Un bled paumé, un meublé glauque, un mec en fuite. Voilà dans les grandes lignes le pitch de La science de l’esquive, nouveau roman de Nicolas Maleski. On ne sait pas ce qu’il fuit, ce Kamel Wozniak, et lui ne sait pas très bien où il va lorsqu’il pose ses bagages dans la maison qu’il a louée à Richard Villersexel. Malgré lui, les gens du crû vont petit à petit le prendre en affection, l’emmener courir, lui faire découvrir le plateau, lui raconter leurs histoires sordides et leurs peines de cœur. Avec un style d’écriture étrangement haletant et contemplatif, Nicolas Maleski nous maintient dans le doute sur ce personnage, à la fois bad boy et ami loyal, un anti-héros qu’on aimerait détester mais qu’on prend en affection, comme tous les autres personnages du récit.

C’est avec une langue hachée, pleine de violence contenue, où les mots sont assénés sans pitié, que l’auteur nous raconte l’histoire de Kamel Wozniak – cette homme sans origine, au nom déraciné, porteur d’une dualité faisant la part belle aux stéréotypes.

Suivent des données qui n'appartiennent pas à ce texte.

Lemma zlen_extension_bytes s m : Forall entry_ok m -> zlen (extension_bytes s m) = GetTotalLengthInBytes m.
Proof.
  intros F. pose proof (zlen_elements s m F) as (_ & E & G). pose proof (zlen_nonneg (elements s m)).
  assert (L : forall n, fold_left (fun length '(_, e) => if active e then length + length_ e else length) m n =
                n + fold_right (fun e n => length_ (snd e) + n) 0 (actives m)).
  { clear. induction m as [|[i e] m IH]; intros n; cbn [fold_left actives filter]; [cbn; lia|]. rewrite IH. fold (actives m).
    destruct (active e); cbn [fold_right snd]; lia. }
  unfold GetTotalLengthInBytes. rewrite L, <- E, Z.add_0_l. unfold extension_bytes.
  destruct (actives m) as [|a l] eqn:A.
  - unfold elements in *. rewrite A in *. reflexivity.
  - rewrite (@zlen_cons (Z * HeaderExtension)) in G. pose proof (zlen_nonneg l).
    replace (0 <? zlen (elements s m)) with true by lia.
    rewrite !zlen_app. pose proof (pad4_range (zlen (elements s m)) ltac:(lia)) as (P & Q & Q').
    replace (zlen (repeat 0 (Z.to_nat (pad4 (zlen (elements s m)))))) with (pad4 (zlen (elements s m)))
      by (unfold zlen at 2; rewrite repeat_length; lia).
    change (zlen (be2 kRtpOneByteHeaderExtensionId)) with 2. unfold kRtpOneByteHeaderLength.
    change (zlen (be2 (Word32Align (zlen (elements s m)) / 4))) with 2.
    revert Q'. unfold Word32Align. repeat case_if; dlia.
Qed.

Lemma actives_incl m : Forall entry_ok m -> Forall entry_ok (actives m).
Proof. intros F. apply Forall_forall. intros e I. apply filter_In in I as [I _]. now apply (proj1 (Forall_forall _ _) F). Qed.

Lemma zlen_actives m : zlen (actives m) <= zlen m.
Proof. unfold zlen, actives. pose proof (filter_length_le (fun '(_, e) => active e) m). lia. Qed.

Lemma BuildRTPHeaderExtension_fills s pre post : registry (rtp_header_extension_map_ s) ->
  let bs := extension_bytes s (rtp_header_extension_map_ s) in
  zlen bs <= zlen post ->
  BuildRTPHeaderExtension s (pre ++ post) (zlen pre) = Ok (pre ++ bs ++ skipn (length bs) post, zlen bs).
Proof.
  intros R. cbv zeta. intros L. pose proof (registry_entries _ R) as F.
  unfold BuildRTPHeaderExtension. cbv zeta. set (m := rtp_header_extension_map_ s) in *. rewrite Size_actives.
  pose proof (zlen_elements s m F) as (E4 & _ & G). pose proof (zlen_actives m). pose proof (registry_short m R).
  destruct (actives m) as [|a l] eqn:A.
  - unfold extension_bytes. rewrite A. reflexivity.
  - rewrite (@zlen_cons (Z * HeaderExtension)) in *. pose proof (zlen_nonneg l). replace (1 + zlen l <=? 0) with false by lia.
    set (es := elements s m) in *. pose proof (pad4_range (zlen es) ltac:(lia)) as (P & Q & Q').
    assert (B : extension_bytes s m = be2 kRtpOneByteHeaderExtensionId ++ be2 (Word32Align (zlen es) / 4) ++ es ++
                  repeat 0 (Z.to_nat (pad4 (zlen es)))) by (unfold extension_bytes; now rewrite A).
    assert (RL : zlen (repeat 0 (Z.to_nat (pad4 (zlen es)))) = pad4 (zlen es)) by (unfold zlen at 1; rewrite repeat_length; lia).
    assert (L4 : 4 + zlen es + pad4 (zlen es) <= zlen post).
    { rewrite B, !zlen_app, RL in L. change (zlen (be2 kRtpOneByteHeaderExtensionId)) with 2 in L.
      change (zlen (be2 (Word32Align (zlen es) / 4))) with 2 in L. lia. }
    rewrite fills_set16 by (change (zlen (be2 kRtpOneByteHeaderExtensionId)) with 2; lia). cbn [bind].
    change (length (be2 kRtpOneByteHeaderExtensionId)) with 2%nat.
    destruct post as [|x0 [|x1 [|x2 [|x3 post]]]]; rewrite ?zlen_cons, ?(@zlen_nil Z) in L4; try lia. cbn [skipn].
    set (h := be2 kRtpOneByteHeaderExtensionId) in *.
    replace (pre ++ h ++ x2 :: x3 :: post) with ((pre ++ h ++ [x2; x3]) ++ post) by (rewrite <- !app_assoc; reflexivity).
    assert (PL : zlen (pre ++ h ++ [x2; x3]) = zlen pre + 4) by (rewrite !zlen_app; reflexivity).
    rewrite (BuildElements_fills s m [] (elements_fuel m)); fold m; try reflexivity; try assumption; try (unfold elements_fuel, es, kRtpOneByteHeaderLength in *; lia).
    cbn [bind]. fold es. rewrite Z.add_0_l. replace (zlen es =? 0) with false by lia. unfold kRtpOneByteHeaderLength.
    replace (Word32Align (zlen es) - zlen es) with (pad4 (zlen es)) by reflexivity.
    replace (zlen pre + 4 + zlen es) with (zlen ((pre ++ h ++ [x2; x3]) ++ es)) by (rewrite zlen_app; lia).
    rewrite (app_assoc _ es), fills_clear by (rewrite RL; unfold zlen in *; rewrite length_skipn; lia). cbn [bind].
    rewrite (u16_id (zlen es + pad4 (zlen es))), Q' by (unfold in_u16; lia).
    rewrite <- !app_assoc. replace (zlen pre + 2) with (zlen (pre ++ h)) by (rewrite zlen_app; reflexivity).
    rewrite (app_assoc pre h). rewrite fills_set16 by (change (zlen (be2 (Word32Align (zlen es) / 4))) with 2;
      cbn [app]; rewrite !zlen_cons; match goal with |- 2 <= 1 + (1 + zlen ?y) => pose proof (zlen_nonneg y) end; lia).
    cbn [bind]. change (length (be2 (Word32Align (zlen es) / 4))) with 2%nat. cbn [app skipn].
    rewrite u16_id by (unfold in_u16; lia). fold m. rewrite B. f_equal. f_equal.
    + rewrite <- !app_assoc. do 5 f_equal. rewrite skipn_skipn, !length_app. change (length h) with 2%nat.
      change (length (be2 (Word32Align (zlen es) / 4))) with 2%nat. cbn [skipn Nat.add]. f_equal. lia.
    + rewrite !zlen_app, RL. change (zlen h) with 2. change (zlen (be2 (Word32Align (zlen es) / 4))) with 2. lia.
Qed.

(** ** The header *)

Definition header_bytes (s : RTPSender) (payload_type ssrc : Z) (marker_bit : bool) (timestamp sequence_number : Z)
    (csrcs : list Z) : list Z :=
  let ext := extension_bytes s (rtp_header_extension_map_ s) in
  [0x80 + zlen csrcs + (match ext with [] => 0 | _ => 0x10 end);
   (if marker_bit then Z.lor (u8 payload_type) 0x80 else u8 payload_type)] ++
  be2 sequence_number ++ be4 timestamp ++ be4 ssrc ++ concat (map be4 csrcs) ++ ext.

Lemma set8_0 x r v : set8 (x :: r) 0 v = Ok (u8 v :: r).
Proof. exact (set8_at [] x r v). Qed.
Lemma set8_1 x y r v : set8 (x :: y :: r) 1 v = Ok (x :: u8 v :: r).
Proof. exact (set8_at [x] y r v). Qed.
Lemma byte_head pre x post : byte (pre ++ x :: post) (zlen pre) = Ok x.
Proof.
  change (x :: post) with ([x] ++ post). rewrite <- (Z.add_0_r (zlen pre)), byte_mid by (unfold zlen; cbn; lia). reflexivity.
Qed.

Lemma byte_0 x r : byte (x :: r) 0 = Ok x.
Proof. exact (byte_head [] x r). Qed.
Lemma byte_1 x y r : byte (x :: y :: r) 1 = Ok y.
Proof. exact (byte_head [x] y r). Qed.

Lemma zlen_be4s l : zlen (concat (map be4 l)) = 4 * zlen l.
Proof. induction l as [|c l IH]; [reflexivity|]. cbn [map concat]. rewrite zlen_app, IH, zlen_cons. change (zlen (be4 c)) with 4. lia. Qed.

Lemma extension_bytes_head s m : extension_bytes s m = [] \/ exists r, extension_bytes s m = u8 (Z.shiftr kRtpOneByteHeaderExtensionId 8) :: r.
Proof. unfold extension_bytes. destruct (actives m); [now left|right]. eexists. reflexivity. Qed.

Lemma first_byte n : 0 <= n <= 15 -> u8 (Z.lor (Z.land (u8 0x80) 0xf0) n) = 0x80 + n /\ u8 (Z.lor (0x80 + n) 0x10) = 0x80 + n + 0x10.
Proof.
  intros H. assert (In n (map Z.of_nat (seq 0 16))) by (apply in_map_iff; exists (Z.to_nat n); split; [lia|apply in_seq; lia]).
  cbn in H0. repeat (destruct H0 as [<-|H0]; [vm_compute; split; reflexivity|]). destruct H0.
Qed.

Il installe un suspense dévorant, en laissant planer le doute sur les raisons ayant poussé cet homme tatoué, ancien taulard, à s’enfuir en douce pour se réfugier aux Catalpas. Dans ses interactions avec une bande de jeunes idéalistes, pionniers du retour à la terre, on comprend que cet homme rejette le monde moderne, la société de consommation, le capitalisme réduisant les hommes à leurs boulots fictifs, où le travail n’a plus de sens. Difficile d’en dire plus sans vous gâcher totalement la surprise – arrêtons-nous là.

Il faut dire que j’ai dévoré de roman, happée par le style de Nicolas Maleski d’abord, ce côté brut de décoffrage, direct et sans artifices. Ensuite, c’est ce personnage qui m’a intrigué, cet homme ambivalent, en recherche de solitude mais foncièrement sociable, cet homme qu’on voudrait prendre pour un meurtrier tout en sachant pertinemment bien que ça ne colle pas du tout. Enfin, c’est la réflexion politique et sociale qui a remporté mon adhésion et me donne envie de découvrir Sous le compost, premier roman de l’auteur. Notre société moderne et nos vies laborieuses se retrouvent détricotées sous la plume de Nicolas Maleski avec clairvoyance et réalisme.


Résumé de l’éditeur :

« Rien n’indiquait que c’était son jour. Il n’y avait rien de particulier dans l’air. En refermant la porte derrière lui, il savait que c’était la dernière fois. Il n’y avait plus à réfléchir. Sa décision était prise. Il restait à exécuter le plan. Les trottoirs étaient noirs de monde, les magasins happaient et recrachaient les badauds à jets continus. À cet instant il était encore un homme honnête. C’était facile en vérité de basculer dans l’horreur.»

Kamel Wozniak est en fuite. Locataire d’un meublé où pour rester invisible il faut se montrer habile, l’ancien boxeur sur ses gardes tente de se faire oublier le temps d’un été au vert. Mais de qui ? Et où s’arrête son plan B ? Difficile de disparaître dans une petite ville où un garçon comme lui, aux airs de desperado, n’est pas sans piquer les curiosités.
Après Sous le compost, Nicolas Maleski signe un roman qui s’ouvre comme un film des frères Coen, ménage un suspense de polar et déroule, dans langue où la lucidité combat à armes égales avec la causticité, l’épopée d’un antihéros insaisissable et pourtant pas si éloigné de nous.


Il pense au manuscrit de Villersexel qui prend la poussière sur un buffet. Tiens, il devrait relater sa vie au tamanoir, une nuit, devant une bonne bouteille. Ça lui ferait un sujet de bouquin. Comment les deux dernières années il n’a pas pris de vacances, prétextant qu’il avait trop de travail. Il préférait ne pas décrocher car revenir était un supplice, plus difficile à endurer que lorsqu’on affronte le quotidien au jour le jour, qu’on le serre de près comme une routine insalubre. Le climat vénal lui foutait la boule au ventre. Il se la bouclait, renvoyant de lui une image satisfaite pour laisser croire que tout allait bien. Il s’accrochait alors que tout lui disait d’arrêter. Il avait besoin de la rémunération de ce métier toxique. A maintes reprises, il avait pensé se reconvertir. Des activités utiles ; déménageur, électricien, infirmier. Mais il aurait gagné trois fois mois, c’est-à-dire pas assez. Là était le piège, la plupart des boulots nécessaires sont les moins payés.